Collegiate School is located at the top of Bell Hill, a road running close to the M32 motorway. The school is approximately 2.5 mile from the city centre.

==Notable former pupils==

Former students, known as Old Colstonians, include:
- Callum Braley, rugby union footballer and current Benetton rugby union footballer, International player for Italy
- Jake Polledri, rugby union footballer and current Gloucester rugby union footballer, International player for Italy
- Olly Barkley, former rugby union footballer for London Welsh and England.
- Thomas Chatterton, romantic poet and child prodigy, who died aged 17
- Jordan Crane, rugby union footballer and current Bristol player
- John Ebling, Marine Biologist and Professor of Zoology
- Shane Geraghty, rugby union footballer and current Bristol player
- Andrew Ibrahim, convicted terrorist known as 'The Boarding School Bomber'
- Peter Mathias, former Master of Downing College, Cambridge
- Lee Mears, rugby union footballer
- Alan Morley MBE, holder of world record for tries scored in first class rugby union and current board member at the Bristol Bears
- Jack Spoors, British Isles international rugby player
- Robert Syms, Conservative MP for Poole, Dorset
- Chris Taylor, Gloucester county cricketer, current England fielding coach
- Tom Varndell, rugby union footballer and current Bristol player.

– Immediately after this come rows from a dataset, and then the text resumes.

(** * garagemq: exchange routing, exchange declare and the BuntDB storage

    A shallow embedding of the Go sources
    - package [exchange]   (exchange type table, bindings, routing, record codec),
    - package [interfaces] (the [Binding] method set),
    - package [server]     ([Channel.exchangeDeclare]),
    - package [storage]    (the BuntDB wrapper),
    followed by the properties established about them.

    Conventions.  A Go [byte] is a [Byte.byte]; a Go [string] is a [string]
    (a sequence of octets); [[]byte] is [list byte]; a Go [error] is an
    [option] whose [None] is [nil]; a Go [map] is a [gmap]; a function with
    several results returns a tuple in the order of the Go results. *)

From Stdlib Require Import Strings.Byte Strings.String Strings.Ascii NArith DecimalString.
From stdpp Require Import gmap strings list fin_maps sorting.

#[global] Instance byte_eq_dec : EqDecision byte := Byte.byte_eq_dec.
#[global] Instance byte_countable : Countable byte :=
  inj_countable Byte.to_N Byte.of_N Byte.of_to_N.

(** ** Package fmt: the three verbs the sources use *)
Module fmt.

(** [%d] of a byte: its decimal numeral. *)
Definition verb_d (b : byte) : string :=
  NilZero.string_of_uint (N.to_uint (Byte.to_N b)).

(** [%s] of a string: the string itself. *)
Definition verb_s (s : string) : string := s.

(** [%s] of a bool: Go's fmt has no such verb for booleans and prints the
    bad-verb form. *)
Definition verb_s_bool (b : bool) : string :=
  ("%!s(bool=" ++ (if b then "true" else "false") ++ ")")%string.

End fmt.

(** ** Package amqp (outside src): what the sources use of it *)
Module amqp.

(** [amqp.Table], an opaque mapping of string to value; only stored. *)
Definition Table : Type := list (string * string).

(** [amqp.Message]: the two fields routing reads. *)
Module Message.
Record t := mk { Exchange : string; RoutingKey : string }.
End Message.

(** [amqp.ExchangeDeclare]: the fields [exchangeDeclare] reads ([Type] is
    spelled [Type_]). *)
Module ExchangeDeclare.
Record t := mk {
    Exchange : string;
    Type_ : string;
    Passive : bool;
    Durable : bool;
    AutoDelete : bool;
    Internal : bool;
    NoWait : bool;
    Arguments : option Table }.
End ExchangeDeclare.

(** Methods a channel sends back. *)
Inductive Method := ExchangeDeclareOk.

(** The reply codes [exchangeDeclare] names. *)
Inductive ReplyCode :=
  NotImplemented | CommandInvalid | NotFound | AccessRefused | PreconditionFailed.

Inductive ErrorType := ErrorOnConnection | ErrorOnChannel.

Record Error := mkError {
  ReplyCode_ : ReplyCode;
  ReplyText : string;
  ClassID : N;
  MethodID : N;
  ErrType : ErrorType }.

Definition NewChannelError (code : ReplyCode) (text : string) (classID methodID : N) : Error :=
  mkError code text classID methodID ErrorOnChannel.

(** The low eight bits of a length, as the octet written in front of a
    short string. *)
Definition octet_of_nat (n : nat) : byte :=
  default Byte.x00 (Byte.of_N (N.of_nat n mod 256)).

(** Modelled from the spec: amqp.WriteOctet, which appends one octet to the
    buffer (the record's [kind] is a single byte). *)
Definition WriteOctet (buf : list byte) (b : byte) : list byte := buf ++ [b].

(** Modelled from the spec: amqp.WriteShortstr, which appends a
    length-prefixed string: one length octet (an AMQP short string), then
    the octets of the string. *)
Definition WriteShortstr (buf : list byte) (s : string) : list byte :=
  WriteOctet buf (octet_of_nat (String.length s)) ++ list_byte_of_string s.

(** Modelled from the spec: amqp.ReadOctet, which reads one octet from the
    reader; at the end of the data it returns 0 and an error.  The third
    component is what is left to read. *)
Definition ReadOctet (r : list byte) : byte * option string * list byte :=
  match r with
  | [] => (Byte.x00, Some "EOF"%string, [])
  | b :: r' => (b, None, r')
  end.

(** Modelled from the spec: amqp.ReadShortstr, which reads the length octet
    and then that many octets; when fewer are left it returns the empty
    string and an error. *)
Definition ReadShortstr (r : list byte) : string * option string * list byte :=
  match ReadOctet r with
  | (n, None, r') =>
      let len := N.to_nat (Byte.to_N n) in
      if decide (len ≤ length r')
      then (string_of_list_byte (take len r'), None, drop len r')
      else (""%string, Some "unexpected EOF"%string, [])
  | (_, Some e, r') => (""%string, Some e, r')
  end.

End amqp.

(** ** Package interfaces *)
Module interfaces.

(** [interfaces.Binding]: the method set of a binding. *)
Class Binding (B : Type) := {
  MatchDirect : B → string → string → bool;
  MatchFanout : B → string → bool;
  MatchTopic : B → string → string → bool;
  GetExchange : B → string;
  GetRoutingKey : B → string;
  GetQueue : B → string;
  Equal : B → B → bool }.

(** Modelled from the spec: interfaces.Operation and its kinds OpSet and
    OpDel (declared outside src): an operation of a batch is
    {kind: Set|Delete, key, value}. *)
Inductive OpKind := OpSet | OpDel.

#[global] Instance OpKind_eq_dec : EqDecision OpKind.
Proof. solve_decision. Defined.

Module Operation.
Record t := mk { Op : OpKind; Key : string; Value : list byte }.
End Operation.

End interfaces.

(** ** Package binding (outside src) *)
Module binding.

(** Modelled from the spec: binding.Binding, a rule with the source exchange
    name, the routing key or pattern and the destination queue. *)
Record t := mk { Exchange : string; RoutingKey : string; Queue : string }.

(** Words of a routing key or pattern: split on the delimiter [.]. *)
Fixpoint words (s : string) : list string :=
  match s with
  | EmptyString => [EmptyString]
  | String c s' =>
      if Ascii.eqb c "."
      then EmptyString :: words s'
      else match words s' with
           | w :: ws => String c w :: ws
           | [] => [String c EmptyString]
           end
  end.

Fixpoint suffixes (key : list string) : list (list string) :=
  key :: match key with [] => [] | _ :: key' => suffixes key' end.

(** Modelled from the spec: the topic-matching rule of binding.MatchTopic:
    [*] matches exactly one word, [#] matches zero or more words, any other
    pattern word matches itself. *)
Fixpoint matchWords (pattern key : list string) : bool :=
  match pattern with
  | [] => match key with [] => true | _ :: _ => false end
  | p :: pattern' =>
      if String.eqb p "#"
      then existsb (matchWords pattern') (suffixes key)
      else match key with
           | [] => false
           | k :: key' => (String.eqb p "*" || String.eqb p k) && matchWords pattern' key'
           end
  end.

(** Modelled from the spec: binding.MatchDirect, true when (exchange,
    routingKey) of the binding equals the given (exchange, routingKey)
    exactly. *)
Definition MatchDirect (b : t) (exchange routingKey : string) : bool :=
  String.eqb (Exchange b) exchange && String.eqb (RoutingKey b) routingKey.

(** Modelled from the spec: binding.MatchFanout, true when the bound exchange
    name equals the given exchange name, whatever the routing key. *)
Definition MatchFanout (b : t) (exchange : string) : bool :=
  String.eqb (Exchange b) exchange.

(** Modelled from the spec: binding.MatchTopic, true when the binding's
    pattern matches the routing key under the topic-matching rule. *)
Definition MatchTopic (b : t) (exchange routingKey : string) : bool :=
  matchWords (words (RoutingKey b)) (words routingKey).

(** Modelled from the spec: binding.Equal, two bindings are equal iff all
    fields are equal. *)
Definition Equal (b bB : t) : bool :=
  String.eqb (Exchange b) (Exchange bB)
  && String.eqb (RoutingKey b) (RoutingKey bB)
  && String.eqb (Queue b) (Queue bB).

#[global] Instance Binding_t : interfaces.Binding t := {|
  interfaces.MatchDirect := MatchDirect;
  interfaces.MatchFanout := MatchFanout;
  interfaces.MatchTopic := MatchTopic;
  interfaces.GetExchange := Exchange;
  interfaces.GetRoutingKey := RoutingKey;
  interfaces.GetQueue := Queue;
  interfaces.Equal := Equal |}.

End binding.

(** ** Package exchange *)
Module exchange.

(** available exchange types *)
Definition ExTypeDirect : byte := Byte.x01.
Definition ExTypeFanout : byte := Byte.x02.
Definition ExTypeTopic : byte := Byte.x03.
Definition ExTypeHeaders : byte := Byte.x04.

Definition exchangeTypeIDAliasMap : gmap byte string :=
  list_to_map [ (ExTypeDirect, "direct"%string);
                (ExTypeFanout, "fanout"%string);
                (ExTypeTopic, "topic"%string);
                (ExTypeHeaders, "headers"%string) ].

Definition exchangeTypeAliasIDMap : gmap string byte :=
  list_to_map [ ("direct"%string, ExTypeDirect);
                ("fanout"%string, ExTypeFanout);
                ("topic"%string, ExTypeTopic);
                ("headers"%string, ExTypeHeaders) ].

- Robert Walter, former Conservative MP for North Dorset
- Amber Reed, English rugby union footballer
- Bryan Webber, theoretical physicist; co-winner (2012) of the J.J. Sakurai Prize for Theoretical Particle Physics
- Rich White, World Ranked Amateur Disability Golfer. Plays on the EDGA Tour (formerly the European Disabled Golf Association).
- George Clarke, British social media personality, YouTuber and podcast host.